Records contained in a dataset
- - -

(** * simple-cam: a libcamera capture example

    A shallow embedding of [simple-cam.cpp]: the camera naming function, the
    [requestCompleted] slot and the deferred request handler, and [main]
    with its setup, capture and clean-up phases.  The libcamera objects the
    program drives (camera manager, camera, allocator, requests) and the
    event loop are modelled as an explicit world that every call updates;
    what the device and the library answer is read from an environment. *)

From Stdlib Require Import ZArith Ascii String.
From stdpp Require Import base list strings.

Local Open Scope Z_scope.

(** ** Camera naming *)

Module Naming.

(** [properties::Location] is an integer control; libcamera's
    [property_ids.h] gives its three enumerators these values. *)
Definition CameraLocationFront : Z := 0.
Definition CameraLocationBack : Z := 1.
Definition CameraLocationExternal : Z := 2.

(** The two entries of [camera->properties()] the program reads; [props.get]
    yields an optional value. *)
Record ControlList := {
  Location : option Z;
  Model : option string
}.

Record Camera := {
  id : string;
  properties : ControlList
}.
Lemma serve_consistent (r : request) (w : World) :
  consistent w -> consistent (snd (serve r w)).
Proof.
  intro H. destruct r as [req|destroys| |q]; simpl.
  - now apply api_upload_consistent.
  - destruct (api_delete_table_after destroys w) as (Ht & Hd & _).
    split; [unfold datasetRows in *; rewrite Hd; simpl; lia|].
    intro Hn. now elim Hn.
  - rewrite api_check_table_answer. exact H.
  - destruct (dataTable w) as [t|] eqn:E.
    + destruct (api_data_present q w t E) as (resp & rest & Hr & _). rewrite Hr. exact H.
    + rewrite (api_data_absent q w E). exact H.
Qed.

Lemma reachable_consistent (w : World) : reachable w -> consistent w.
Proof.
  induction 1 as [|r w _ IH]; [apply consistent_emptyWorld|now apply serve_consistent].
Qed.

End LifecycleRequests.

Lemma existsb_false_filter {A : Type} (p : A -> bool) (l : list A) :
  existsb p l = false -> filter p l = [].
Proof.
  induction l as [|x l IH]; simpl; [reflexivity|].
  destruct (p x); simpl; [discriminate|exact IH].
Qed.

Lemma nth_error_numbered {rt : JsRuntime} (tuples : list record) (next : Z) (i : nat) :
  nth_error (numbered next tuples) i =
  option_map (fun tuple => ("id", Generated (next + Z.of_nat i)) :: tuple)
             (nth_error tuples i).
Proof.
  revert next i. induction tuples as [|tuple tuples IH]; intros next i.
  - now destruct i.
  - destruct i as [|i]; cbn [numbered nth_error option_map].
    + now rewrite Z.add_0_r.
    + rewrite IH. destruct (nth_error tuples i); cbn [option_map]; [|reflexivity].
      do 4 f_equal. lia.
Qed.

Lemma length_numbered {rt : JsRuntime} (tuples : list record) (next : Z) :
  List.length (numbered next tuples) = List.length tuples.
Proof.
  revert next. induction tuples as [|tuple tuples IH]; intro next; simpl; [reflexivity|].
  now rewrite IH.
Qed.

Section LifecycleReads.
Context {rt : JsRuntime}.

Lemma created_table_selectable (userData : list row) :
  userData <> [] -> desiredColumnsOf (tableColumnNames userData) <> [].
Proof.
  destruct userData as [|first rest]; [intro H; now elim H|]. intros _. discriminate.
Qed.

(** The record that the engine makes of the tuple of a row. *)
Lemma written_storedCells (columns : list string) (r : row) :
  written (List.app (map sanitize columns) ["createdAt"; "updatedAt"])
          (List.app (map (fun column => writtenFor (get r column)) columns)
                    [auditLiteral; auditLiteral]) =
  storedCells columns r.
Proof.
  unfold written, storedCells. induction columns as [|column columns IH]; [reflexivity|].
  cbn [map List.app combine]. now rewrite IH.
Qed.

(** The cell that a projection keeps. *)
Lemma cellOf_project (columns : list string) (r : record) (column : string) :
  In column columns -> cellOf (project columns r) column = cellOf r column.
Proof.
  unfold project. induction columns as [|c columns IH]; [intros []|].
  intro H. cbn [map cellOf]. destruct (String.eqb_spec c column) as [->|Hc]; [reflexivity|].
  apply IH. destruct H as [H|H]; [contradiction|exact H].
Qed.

- - -

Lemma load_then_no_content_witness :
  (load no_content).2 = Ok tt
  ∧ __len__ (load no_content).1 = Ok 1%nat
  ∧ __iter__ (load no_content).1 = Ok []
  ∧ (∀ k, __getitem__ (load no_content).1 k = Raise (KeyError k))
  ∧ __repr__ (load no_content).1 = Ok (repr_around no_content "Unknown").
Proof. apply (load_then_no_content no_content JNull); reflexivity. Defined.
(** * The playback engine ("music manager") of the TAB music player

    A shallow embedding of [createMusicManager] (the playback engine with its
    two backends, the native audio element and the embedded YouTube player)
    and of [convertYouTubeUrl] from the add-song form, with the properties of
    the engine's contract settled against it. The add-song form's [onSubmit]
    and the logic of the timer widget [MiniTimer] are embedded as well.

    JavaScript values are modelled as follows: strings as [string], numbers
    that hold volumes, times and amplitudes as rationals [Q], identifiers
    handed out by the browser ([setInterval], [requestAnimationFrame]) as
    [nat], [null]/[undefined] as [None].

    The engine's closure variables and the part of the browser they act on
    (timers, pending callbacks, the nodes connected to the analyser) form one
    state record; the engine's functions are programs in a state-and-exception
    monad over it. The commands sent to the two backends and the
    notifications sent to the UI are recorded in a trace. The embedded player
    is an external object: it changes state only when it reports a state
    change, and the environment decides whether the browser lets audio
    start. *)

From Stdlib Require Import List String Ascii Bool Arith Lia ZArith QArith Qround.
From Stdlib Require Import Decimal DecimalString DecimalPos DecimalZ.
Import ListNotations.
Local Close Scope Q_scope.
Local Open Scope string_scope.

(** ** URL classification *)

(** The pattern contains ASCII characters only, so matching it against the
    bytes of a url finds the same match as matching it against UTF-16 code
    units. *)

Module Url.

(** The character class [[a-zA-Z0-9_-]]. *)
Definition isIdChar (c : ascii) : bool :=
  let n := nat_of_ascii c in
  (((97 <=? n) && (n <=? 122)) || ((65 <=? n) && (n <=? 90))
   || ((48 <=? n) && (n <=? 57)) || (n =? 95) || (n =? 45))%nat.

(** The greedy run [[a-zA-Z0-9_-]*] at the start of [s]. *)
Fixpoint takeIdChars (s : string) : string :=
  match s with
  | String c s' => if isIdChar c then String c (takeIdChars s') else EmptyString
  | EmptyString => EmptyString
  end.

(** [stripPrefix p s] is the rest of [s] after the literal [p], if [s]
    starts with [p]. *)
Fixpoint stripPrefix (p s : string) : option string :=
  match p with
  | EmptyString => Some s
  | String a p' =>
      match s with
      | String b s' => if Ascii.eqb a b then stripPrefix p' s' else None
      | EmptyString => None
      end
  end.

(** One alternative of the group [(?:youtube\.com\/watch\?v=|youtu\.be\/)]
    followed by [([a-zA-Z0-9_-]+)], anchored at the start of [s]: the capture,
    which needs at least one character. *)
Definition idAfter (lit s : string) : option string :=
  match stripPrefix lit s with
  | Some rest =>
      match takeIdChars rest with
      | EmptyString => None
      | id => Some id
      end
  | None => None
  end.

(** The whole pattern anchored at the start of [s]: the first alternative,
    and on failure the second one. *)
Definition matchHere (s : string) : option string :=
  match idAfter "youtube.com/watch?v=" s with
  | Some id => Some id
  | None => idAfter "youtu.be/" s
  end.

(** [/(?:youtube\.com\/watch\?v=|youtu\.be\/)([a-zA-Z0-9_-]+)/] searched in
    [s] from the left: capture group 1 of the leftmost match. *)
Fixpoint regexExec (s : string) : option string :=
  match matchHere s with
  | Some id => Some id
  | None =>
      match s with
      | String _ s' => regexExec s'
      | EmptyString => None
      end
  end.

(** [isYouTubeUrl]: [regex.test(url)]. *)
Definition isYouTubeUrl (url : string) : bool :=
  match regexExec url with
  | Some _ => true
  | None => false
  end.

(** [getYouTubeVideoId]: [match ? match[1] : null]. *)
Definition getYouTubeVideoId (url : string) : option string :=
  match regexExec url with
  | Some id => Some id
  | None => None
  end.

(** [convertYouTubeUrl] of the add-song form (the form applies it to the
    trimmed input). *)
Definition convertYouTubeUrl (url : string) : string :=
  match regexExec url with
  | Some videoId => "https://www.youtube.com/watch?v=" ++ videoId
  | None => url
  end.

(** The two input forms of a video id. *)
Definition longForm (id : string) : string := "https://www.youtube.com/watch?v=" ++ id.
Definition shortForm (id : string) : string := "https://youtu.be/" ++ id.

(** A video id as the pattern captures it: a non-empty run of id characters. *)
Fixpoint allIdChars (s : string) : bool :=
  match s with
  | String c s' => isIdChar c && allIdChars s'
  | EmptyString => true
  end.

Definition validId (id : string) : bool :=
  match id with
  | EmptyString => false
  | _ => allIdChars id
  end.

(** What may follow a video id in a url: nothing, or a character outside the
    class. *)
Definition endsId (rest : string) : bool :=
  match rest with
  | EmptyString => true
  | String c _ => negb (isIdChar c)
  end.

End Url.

- - -

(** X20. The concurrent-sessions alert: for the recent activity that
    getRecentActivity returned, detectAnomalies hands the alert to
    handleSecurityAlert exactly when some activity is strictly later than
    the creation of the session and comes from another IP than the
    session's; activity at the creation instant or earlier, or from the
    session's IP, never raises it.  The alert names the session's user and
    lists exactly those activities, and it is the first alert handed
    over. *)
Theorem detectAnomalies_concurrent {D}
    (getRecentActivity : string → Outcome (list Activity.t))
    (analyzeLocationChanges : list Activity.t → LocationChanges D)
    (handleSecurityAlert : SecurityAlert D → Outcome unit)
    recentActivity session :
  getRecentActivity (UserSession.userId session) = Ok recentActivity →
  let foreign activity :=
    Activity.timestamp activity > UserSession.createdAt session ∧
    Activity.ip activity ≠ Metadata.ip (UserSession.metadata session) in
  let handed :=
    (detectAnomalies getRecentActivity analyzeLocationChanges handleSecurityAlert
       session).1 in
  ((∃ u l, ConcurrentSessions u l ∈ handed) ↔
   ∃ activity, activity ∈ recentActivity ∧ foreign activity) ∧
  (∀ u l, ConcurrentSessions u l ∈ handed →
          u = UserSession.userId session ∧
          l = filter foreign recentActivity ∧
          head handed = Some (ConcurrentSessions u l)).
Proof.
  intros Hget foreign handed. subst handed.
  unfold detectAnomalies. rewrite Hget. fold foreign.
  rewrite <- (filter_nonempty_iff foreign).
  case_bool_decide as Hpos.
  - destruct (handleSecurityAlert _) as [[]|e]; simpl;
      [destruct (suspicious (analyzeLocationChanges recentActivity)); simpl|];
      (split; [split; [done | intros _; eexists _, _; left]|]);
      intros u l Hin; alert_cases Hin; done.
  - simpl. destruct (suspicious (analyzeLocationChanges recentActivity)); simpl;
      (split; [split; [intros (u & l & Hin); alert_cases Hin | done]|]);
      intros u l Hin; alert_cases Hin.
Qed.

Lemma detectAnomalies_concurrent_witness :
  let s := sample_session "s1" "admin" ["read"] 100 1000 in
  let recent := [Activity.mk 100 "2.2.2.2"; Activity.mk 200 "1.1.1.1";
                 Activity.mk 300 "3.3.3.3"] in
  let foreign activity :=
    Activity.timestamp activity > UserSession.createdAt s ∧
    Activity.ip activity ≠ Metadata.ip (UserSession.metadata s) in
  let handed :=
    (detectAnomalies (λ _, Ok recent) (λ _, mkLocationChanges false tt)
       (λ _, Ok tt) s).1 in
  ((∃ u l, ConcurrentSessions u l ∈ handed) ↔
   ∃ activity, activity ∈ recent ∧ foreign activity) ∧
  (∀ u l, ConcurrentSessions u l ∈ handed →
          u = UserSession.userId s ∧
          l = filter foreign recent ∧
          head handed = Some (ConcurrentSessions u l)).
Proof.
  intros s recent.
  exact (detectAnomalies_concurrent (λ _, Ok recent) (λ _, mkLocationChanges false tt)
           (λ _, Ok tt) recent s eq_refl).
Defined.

- - -

> _PROBLEM STATEMENT_: Copy out the range of lines above starting at the line with "(** * simple-cam: a libcamera capture example" and ending at the line with "Definition CameraLocationExternal : Z := 2.", exactly and including both.

> _RESPONSE TO THIS TASK_:
(** * simple-cam: a libcamera capture example

    A shallow embedding of [simple-cam.cpp]: the camera naming function, the
    [requestCompleted] slot and the deferred request handler, and [main]
    with its setup, capture and clean-up phases.  The libcamera objects the
    program drives (camera manager, camera, allocator, requests) and the
    event loop are modelled as an explicit world that every call updates;
    what the device and the library answer is read from an environment. *)

From Stdlib Require Import ZArith Ascii String.
From stdpp Require Import base list strings.

Local Open Scope Z_scope.

(** ** Camera naming *)

Module Naming.

(** [properties::Location] is an integer control; libcamera's
    [property_ids.h] gives its three enumerators these values. *)
Definition CameraLocationFront : Z := 0.
Definition CameraLocationBack : Z := 1.
Definition CameraLocationExternal : Z := 2.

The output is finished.